Twin Cities grandmaster forfeits game at national chess championship

Minnesota player's uncharacteristic forfeit rocks U.S. chess tournament.

April 11, 2015 at 3:36PM
Wesley So sat at the board Friday before the start of the ninth round.
Wesley So sat at the board Friday before the start of the ninth round. (Vince Tuss — Chess Club and Scholastic Center of St. Louis/The Minnesota Star Tribune)

ST. LOUIS – The U.S. Chess Championship tournament went from bad to horrible for Minnetonka's Grandmaster Wesley So as he forfeited his game Friday for a rules violation.

The incident, which rocked the national championship competition, led him — and the Minnetonka family that has taken him in like a son — to reveal a tale of what the family called an ambush by his estranged mother on the eve of the tournament, an incident that created stress and distraction that threw him off his game.

"There are personal problems in my family," So said after the forfeit. "Trying to fix them during this tournament caused a lot of stress and tension. It diverted a lot of energy from the board when I should be focusing on my game."

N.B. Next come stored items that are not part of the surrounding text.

(* ===== verification/VpnFlows.v ===== *)
(** * The gateway's flow table

    internal/server/vpn_flows.go.  Flows are shared objects: the table, the
    protocol relays and the management API hold pointers to them.  They live in
    a heap, and the table maps a key to a heap address.  Running a flow's
    [OnClose] is recorded in a log, in order.

    Go's map iteration order is unspecified, so the operations that iterate take
    the order as an argument. *)

From stdpp Require Import base list gmap sets strings.
From Stdlib Require Import Ascii.
From S2P Require Import Prelude GoStrings.
Local Open Scope Z_scope.

Record vpnFlowKey := mkKey {
  k_PeerID : bytes;
  k_Protocol : bytes;
  k_Src : bytes * Z;
  k_Dst : bytes * Z;
}.

#[global] Instance vpnFlowKey_eq_dec : EqDecision vpnFlowKey.
Proof. solve_decision. Defined.

#[global] Instance vpnFlowKey_countable : Countable vpnFlowKey.
Proof.
  apply (inj_countable' (fun k => (k_PeerID k, k_Protocol k, k_Src k, k_Dst k))
    (fun '(p, q, s, d) => mkKey p q s d)). by intros [].
Defined.

Record vpnFlowRegistration := mkReg {
  r_Key : vpnFlowKey;
  r_Target : bytes;
  r_Port : Z;
  r_PeerLimit : Z;
}.

Record vpnFlow := mkFlow {
  f_id : bytes;
  f_key : vpnFlowKey;
  f_target : bytes;
  f_port : Z;
  f_startedAt : Z;
  f_lastSeen : Z;
  f_bytesSent : Z;
  f_bytesRecv : Z;
  f_closed : bool;
}.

So, the world's No. 8 player, had lost three of his eight games before Friday's forfeit.

The rules violation occurred only minutes after the ninth round began, when So was forfeited by the chief arbiter for writing a note to himself on his score sheet. Chess rules forbid a player from writing notes or anything other than the moves of the game, or things like a draw offer.

So said he had written a reminder to double-check and triple-check variations. He said it's something he's done before, including in this tournament. The arbiter said he had warned So twice earlier in the event that the notes were against the rules and that a subsequent violation would result in a forfeit.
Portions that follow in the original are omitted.